Caution: This technique is NOT permanent. Water will ruin it. I don't think you plan to get your pincushion wet, but if you do, don't use this technique. If you want to try this, don't forget to "age" the front of your cushion BEFORE you sew your tape on it.
If you still want to proceed, you will need a few things. One is twill tape. I happened to have some in my scrapbook stash. It was not plain.
But you are thinking, "Hey, it is 2 AM and I don't scrapbook!" Never fear, perhaps you have some of this laying around? I know I do!
Next you need help from your computer. I like to use Powerpoint, but you can also do this in Word. Open a new document and type in the phrase you would like to have on your twill tape. I like to use Powerpoint because you can do a "landscape" document. For this pinnie, the length of tape you need is right around 8 inches, so you can do it "portrait" style with 8.5" wide paper in Word.
Once you have typed in your phrase, start playing with fonts. Also adjust the size of your font so that your phrase will fill the length of tape that you need. I like to copy the phrase several times so I can manipulate them differently and tell which one I like the best.

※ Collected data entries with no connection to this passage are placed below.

(** * Authentication backend (main.py): shallow embedding and properties

    The handlers of [main.py] are embedded as computations in a small
    state-and-exception monad over a [World]: the document store, the
    wall clock and the entropy source.  Each call of [datetime.now] is a
    read of the clock, and successive reads may return different
    instants.  The store keeps documents in insertion order and, being
    a BSON store, keeps whole milliseconds of a timestamp.  A handler
    runs from its first line to its last on the store it finds: requests
    are taken one at a time.

    The two third-party libraries the handlers call (the JWT codec and
    the password-hashing context) are taken as records of operations,
    with the laws the handlers rely on stated as [JwtLaws] and
    [HashLaws]: a token carries its expiry in whole seconds and is
    refused from that second on, and the hasher refuses a secret of more
    than 4096 characters or with a NUL character.  Reference
    implementations of both interfaces are given and used to run the
    handlers on concrete requests. *)

From Stdlib Require Import ZArith Lia Ascii String.
From stdpp Require Import base option list strings gmap sorting pretty countable.

Local Open Scope Z_scope.

(** ** Python values and exceptions *)

(** [datetime] values are points of the UTC time line counted in
    microseconds, the resolution of Python's [datetime]. *)
Definition datetime : Type := Z.

Definition timedelta_minutes (m : Z) : Z := m * 60000000.

(** [datetime.min] and [datetime.max] (years 1 to 9999), and the range
    of a [timedelta] (999999999 days either way). *)
Definition datetime_min : datetime := -62135596800000000.
Definition datetime_max : datetime := 253402300799999999.
Definition timedelta_min : Z := -999999999 * 86400000000.
Definition timedelta_max : Z := 999999999 * 86400000000 + 86399999999.
(** * OpenAPI-to-MCP tool generation: a model of the server and its properties

    The repository turns the operations of an OpenAPI document into MCP
    tools.  Its current entry point is [src/index.ts] (the [v3] document);
    three earlier variants of the entry point are kept next to it: a
    swagger-client proxy that sanitises tool names, a multi-tag proxy, and
    the [v2] generator, which still removes path arguments from the body.

    Conventions of the model:
    - a JavaScript string is a [string]; one [ascii] stands for one UTF-16
      code unit, so the model covers the strings whose code units are
      below 256;
    - a JavaScript number is a [number]: the text that [String(n)] gives
      for it, together with [Number.isInteger(n)]; that is all the program
      ever asks of a number;
    - a JavaScript object is an association list in property order (array
      indices first and ascending, then the other names as they were
      added), with [obj_set] and [obj_delete] for assignment and [delete];
      the names of arguments, parameters and body fields are taken not to
      be names that every object inherits from [Object.prototype];
    - [components.schemas], which is looked up by names taken from the
      document, is a [gmap] of its own properties, read with [getMember],
      which also finds the inherited names; the tool registry is a [gmap];
    - the invocation handler runs in a small monad that threads the
      observable world (random identifiers drawn, clock readings taken,
      requests sent) and an exception. *)

From Stdlib Require Import NArith Ascii String Lia.
From stdpp Require Import base decidable option list strings gmap.
(** The first provider answers with an empty completion. *)
Definition world_empty_answer : world :=
  World (Env (Some (lit "sk-test")) None None None None)
        (fun _ _ => Responded 200 (inr (chat_answer [])))
        zip_header_renderer
        1700000000000.

(** *** Readings of traces and decks *)

Definition same_provider (p q : provider) : bool :=
  match p, q with
  | Chatgpt, Chatgpt | Gemini, Gemini
  | Claude, Claude | Perplexity, Perplexity => true
  | _, _ => false
  end.

(** How many times provider [p] is called in a trace. *)
Definition calls_to (p : provider) (t : list event) : nat :=
  List.length
    (filter (fun ev => match ev with
                       | EvFetch q _ => same_provider p q
                       | _ => false
                       end) t).

(** How many times the renderer is invoked in a trace. *)
Definition renderings (t : list event) : nat :=
  List.length
    (filter (fun ev => match ev with EvWrite _ => true | _ => false end) t).

(** The text of a slide's first block. *)
Definition heading_of (sl : slide) : jsstring :=
  match blocks sl with
  | b :: _ => text b
  | [] => []
  end.

(** The text of a slide's second block. *)
Definition body_of (sl : slide) : jsstring :=
  match blocks sl with
  | _ :: b :: _ => text b
  | _ => []
  end.
(** * Garage door controller: the task coordinator of [code.py]

    A shallow embedding of the CircuitPython program [code.py] and of its
    configuration [config.py].  Every coroutine of the program is cut at its
    [await] points into segments; a segment is a computation in a small
    monad that threads the shared objects ([garage_state], the relay pin),
    logs what the segment does to the outside world, and ends normally, with
    a Python exception, or with the device restarted by
    [microcontroller.reset()].  What the surroundings answer (clock, sensors,
    MQTT client, time service) is an explicit input of each segment. *)

From Stdlib Require Import Bool List Ascii String ZArith QArith Lia Lqa SpecFloat.
Import ListNotations.

Local Open Scope Z_scope.

(** ** Numbers

    [time.monotonic()] and the sensor readings are floats; a float is taken
    as the rational it stands for, which makes the comparisons of the
    program exact.  The sum of two floats is rounded as the Python running
    the program rounds it: see [float_add] below. *)

Definition Qltb (x y : Q) : bool := negb (Qle_bool y x).

(** ** Python values and exceptions *)

(** The exceptions the program can meet.  [NameError] is what reading a
    local variable before its assignment raises ([UnboundLocalError] is its
    subclass). *)
Inductive Exn : Type :=
| MMQTTException
| OSError
| RuntimeError
| NameError
| TypeError
| KeyError
| ValueError.

(** What [garage_state.door_status] can hold: [None] at start, the strings
    the position monitor writes, and the coroutine object that a call of an
    [async def] function returns when it is not awaited. *)
Inductive PyVal : Type :=
| PyNone
| PyStr (s : string)
| PyCoroutine (fn : string).

(** [a == b].  A coroutine object is equal to itself only; the program
    never compares two of them. *)
Definition py_eq (a b : PyVal) : bool :=
  match a, b with
  | PyNone, PyNone => true
  | PyStr s, PyStr t => String.eqb s t
  | _, _ => false
  end.

(** ** config.py *)

Record Config : Type := {
  SENSOR_UPDATE_INTERVAL : Z;
  RTC_UPDATE_INTERVAL : Z;
  DOOR_CLOSE_DELAY : Z;
  MOTION_TIMEOUT : Z;
  DOOR_DISTANCE : Z;
  GARAGE_CLOSE_AFTER : Z;
  GARAGE_CLOSE_BEFORE : Z
}.

Definition config : Config := {|
  SENSOR_UPDATE_INTERVAL := 60;
  RTC_UPDATE_INTERVAL := 43200;
  DOOR_CLOSE_DELAY := 12;
  MOTION_TIMEOUT := 300;
  DOOR_DISTANCE := 90;
  GARAGE_CLOSE_AFTER := 20;
  GARAGE_CLOSE_BEFORE := 7
|}.

(** ** Shared objects *)

(** [class Garage_state]. *)
Record Garage_state : Type := {
  door_error : bool;
  motion : option bool;
  door_status : PyVal;
  motion_timeout : Q;
  pause_door_check : bool
}.

(** [Garage_state.__init__]. *)
Definition Garage_state_init : Garage_state := {|
  door_error := false;
  motion := None;
  door_status := PyNone;
  motion_timeout := 0%Q;
  pause_door_check := false
|}.

(** The module-level objects the tasks share: [garage_state] and the value
    of the [relay] pin. *)
Record World : Type := {
  garage_state : Garage_state;
  relay_value : bool
}.

(** [relay.switch_to_output(False)] and [garage_state = Garage_state()]. *)
Definition World_init : World := {|
  garage_state := Garage_state_init;
  relay_value := false
|}.

(** ** Messages and the log of a segment *)

(** [time.struct_time], the nine fields in order. *)
Record struct_time : Type := {
  tm_year : Z; tm_mon : Z; tm_mday : Z;
  tm_hour : Z; tm_min : Z; tm_sec : Z;
  tm_wday : Z; tm_yday : Z; tm_isdst : bool
}.

(** A published message.  The JSON texts are kept as the values they are
    built from; [PSnapshot] is [garage_state.json]. *)
Inductive Payload : Type :=
| PSnapshot (status : PyVal) (error : bool) (mot : option bool)
| PEnvironment (temperature humidity light : Q)
| PSystem (reset_reason : string) (time : Q) (ip_address : option string)
    (board_id : string)
| PText (s : string).

Inductive ClientOp : Type :=
| IsConnected
| Reconnect
| Publish (topic : string) (msg : Payload)
| Loop.

Inductive Coroutine : Type :=
| activate_opener_co.

(** What a segment does that is seen outside the shared objects.
    [EvPublishToMqtt] marks the entry into [publish_to_mqtt]; [EvClient]
    is one call on [mqtt_client] with the exception it raised, if any. *)
Inductive Event : Type :=
| EvPublishToMqtt (topic : string) (msg : Payload)
| EvClient (op : ClientOp) (raised : option Exn)
| EvReset
| EvCreateTask (co : Coroutine)
| EvHttpGet
| EvRtcSet (t : struct_time).
(** * Touchless mouse: the gesture translator of [translator.py]

    A shallow embedding of the geometry helpers ([get_3d_distance],
    [get_hand_coords], [is_shaking], [is_fist]) and of the two methods of
    the [Translator] class that turn a current and a previous hand
    skeleton into keyboard and mouse calls.

    Numbers are Python floats, that is IEEE 754 binary64 values: they are
    modelled by Rocq's primitive [float], whose operations are the same
    correctly rounded binary64 operations.  Python exceptions are explicit
    ([Raise]), and the calls made to the [keyboard] and [mouse] modules are
    recorded, in order, in the state the methods run in. *)

From Stdlib Require Import Floats ZArith List String Bool Lia.
Import ListNotations.

Set Warnings "-inexact-float".

Local Open Scope float_scope.

(** ** Exceptions and results *)

Inductive exn : Set :=
| IndexError
| OverflowError
| ValueError.

Inductive result (A : Type) : Type :=
| Ok (a : A)
| Raise (e : exn).

Arguments Ok {A} a.
Arguments Raise {A} e.

Definition bind_result {A B : Type} (r : result A) (k : A -> result B) : result B :=
  match r with
  | Ok a => k a
  | Raise e => Raise e
  end.

Declare Scope result_scope.
Delimit Scope result_scope with result.
Notation "x <- r ;; k" := (bind_result r (fun x => k))
  (at level 61, r at next level, right associativity) : result_scope.

(** ** Python's float operations that are not a plain binary64 operation *)

Module PyFloat.

(** [a > b] *)
Definition gt (a b : float) : bool := b <? a.

(** [v ** 2] on a float.  CPython answers NaN for NaN and plus infinity
    for an infinity without calling the C library, and raises
    [OverflowError] when the power of a finite operand is out of range.
    The power itself is taken as the correctly rounded product [v * v]. *)
Definition pow2 (v : float) : result float :=
  if is_nan v then Ok v
  else if is_infinity v then Ok infinity
  else
    let r := v * v in
    if is_infinity r then Raise OverflowError else Ok r.

(** [math.sqrt]: [ValueError] below zero. *)
Definition math_sqrt (v : float) : result float :=
  if v <? 0 then Raise ValueError else Ok (sqrt v).

(** The integer part of m * 2^e, for 0 < m: the quotient rounds down. *)
Definition int_part (m : positive) (e : Z) : Z := Z.shiftl (Zpos m) e.

(** [int(v)]: truncation toward zero; [ValueError] on NaN and
    [OverflowError] on an infinity. *)
Definition int_of_spec (f : spec_float) : result Z :=
  match f with
  | S754_zero _ => Ok 0%Z
  | S754_finite s m e => Ok (cond_Zopp s (int_part m e))
  | S754_infinity _ => Raise OverflowError
  | S754_nan => Raise ValueError
  end.

Definition int (v : float) : result Z := int_of_spec (Prim2SF v).

(** [round(v)]: the nearest integer, ties to the even one.  The source
    never calls it; the specification's scroll amount is worded with
    it. *)
Definition round_part (m : positive) (e : Z) : Z :=
  match e with
  | Zneg k =>
      let q := Z.shiftr (Zpos m) (Zpos k) in
      let r := Z.land (Zpos m) (Z.ones (Zpos k)) in
      let half := Z.shiftl 1 (Zpos k - 1) in
      match Z.compare r half with
      | Lt => q
      | Gt => (q + 1)%Z
      | Eq => if Z.even q then q else (q + 1)%Z
      end
  | _ => Z.shiftl (Zpos m) e
  end.

Definition round_of_spec (f : spec_float) : result Z :=
  match f with
  | S754_zero _ => Ok 0%Z
  | S754_finite s m e => Ok (cond_Zopp s (round_part m e))
  | S754_infinity _ => Raise OverflowError
  | S754_nan => Raise ValueError
  end.

Definition round (v : float) : result Z := round_of_spec (Prim2SF v).

End PyFloat.

(** ** Landmarks *)

(** One landmark: the dict [{"x": .., "y": .., "z": ..}] the methods build
    from each mediapipe landmark. *)
Record coord : Set := { x : float; y : float; z : float }.

(** [coords[i]] for a literal index [i >= 0]. *)
Definition index (coords : list coord) (i : nat) : result coord :=
  match nth_error coords i with
  | Some c => Ok c
  | None => Raise IndexError
  end.

(** The dict built by [get_hand_coords]. *)
Record hand : Set := {
  index_tip : coord;
  middle_tip : coord;
  ring_tip : coord;
  pinkie_tip : coord;
  thumb_tip : coord;
  palm : coord
}.

(** ** Geometry helpers *)

Definition get_3d_distance (coord1 coord2 : coord) : result float :=
  (dx <- PyFloat.pow2 (x coord1 - x coord2) ;;
   dy <- PyFloat.pow2 (y coord1 - y coord2) ;;
   dz <- PyFloat.pow2 (z coord1 - z coord2) ;;
   PyFloat.math_sqrt (dx + dy + dz))%result.

Definition get_hand_coords (coords : list coord) : result hand :=
  (i <- index coords 8 ;;
   m <- index coords 12 ;;
   r <- index coords 16 ;;
   p <- index coords 20 ;;
   t <- index coords 4 ;;
   w <- index coords 0 ;;
   Ok {| index_tip := i; middle_tip := m; ring_tip := r;
         pinkie_tip := p; thumb_tip := t; palm := w |})%result.

Definition is_shaking (palm_coords past_palm_coords : coord)
    (shake_sensitivity : float) : bool :=
  (abs (x palm_coords - x past_palm_coords) <? shake_sensitivity)
  && (abs (y palm_coords - y past_palm_coords) <? shake_sensitivity)
  && (abs (z palm_coords - z past_palm_coords) <? shake_sensitivity).

(** Python's [a and b]: [b] is evaluated only when [a] is true. *)
Definition and_then (a b : result bool) : result bool :=
  match a with
  | Ok true => b
  | Ok false => Ok false
  | Raise e => Raise e
  end.

(** [not coords[tip].get("y") <= coords[joint].get("y")] *)
Definition curled (coords : list coord) (tip joint : nat) : result bool :=
  (t <- index coords tip ;;
   j <- index coords joint ;;
   Ok (negb (y t <=? y j)))%result.

Definition is_fist (coords : list coord) : result bool :=
  and_then (curled coords 8 6)
    (and_then (curled coords 12 10)
       (and_then (curled coords 16 14)
          (curled coords 20 18))).

(** ** The keyboard and mouse modules *)

Inductive call : Set :=
| keyboard_press (hotkey : string)
| keyboard_send (hotkey : string)
| keyboard_release (hotkey : string)
| mouse_click
| mouse_right_click
| mouse_wheel (delta : Z)
| mouse_move (to_x to_y : float).

(** What a method runs in: the cursor position the operating system
    reports, as the floats Python's [+] makes of it, and the calls made so
    far, oldest first. *)
Record OS : Set := { position : float * float; calls : list call }.

Definition M (A : Type) : Type := OS -> result A * OS.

Here you can see some of my examples. The top one is all in the same font. The second one is the same font, but I changed the size of some of the key words. The third one has all the same font but I've bolded the key words and the last one (my favorite) uses a different font altogether for the key words, plus the size is larger and it is bolded (though you can't really tell, because the font is thinner for those words.) Play around with this. There are some great standard fonts. Because I am a scrapbooker, I have some cool fonts that I bought (including these) but there are also some great free ones availble. Manipulate until you find something that you love. When you are happy, go ahead and print out your examples.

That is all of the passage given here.